Report every line below that carries the word "ltac".

* [Recorded data]
•••

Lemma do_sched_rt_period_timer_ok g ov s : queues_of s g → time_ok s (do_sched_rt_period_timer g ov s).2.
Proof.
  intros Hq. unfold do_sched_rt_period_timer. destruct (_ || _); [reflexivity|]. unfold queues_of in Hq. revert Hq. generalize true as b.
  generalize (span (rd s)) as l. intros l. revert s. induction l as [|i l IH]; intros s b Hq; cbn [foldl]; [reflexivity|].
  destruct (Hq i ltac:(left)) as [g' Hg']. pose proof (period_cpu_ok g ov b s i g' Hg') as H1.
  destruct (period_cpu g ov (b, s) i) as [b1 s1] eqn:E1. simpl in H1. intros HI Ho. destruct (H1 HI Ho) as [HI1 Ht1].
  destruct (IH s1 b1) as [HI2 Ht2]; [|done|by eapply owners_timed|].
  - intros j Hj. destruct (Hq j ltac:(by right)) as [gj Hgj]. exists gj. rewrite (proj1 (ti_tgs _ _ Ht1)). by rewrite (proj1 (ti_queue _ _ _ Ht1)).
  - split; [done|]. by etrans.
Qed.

•••

* [The completed task]
  destruct (Hq i ltac:(left)) as [g' Hg']. pose proof (period_cpu_ok g ov b s i g' Hg') as H1.
  - intros j Hj. destruct (Hq j ltac:(by right)) as [gj Hgj]. exists gj. rewrite (proj1 (ti_tgs _ _ Ht1)). by rewrite (proj1 (ti_queue _ _ _ Ht1)).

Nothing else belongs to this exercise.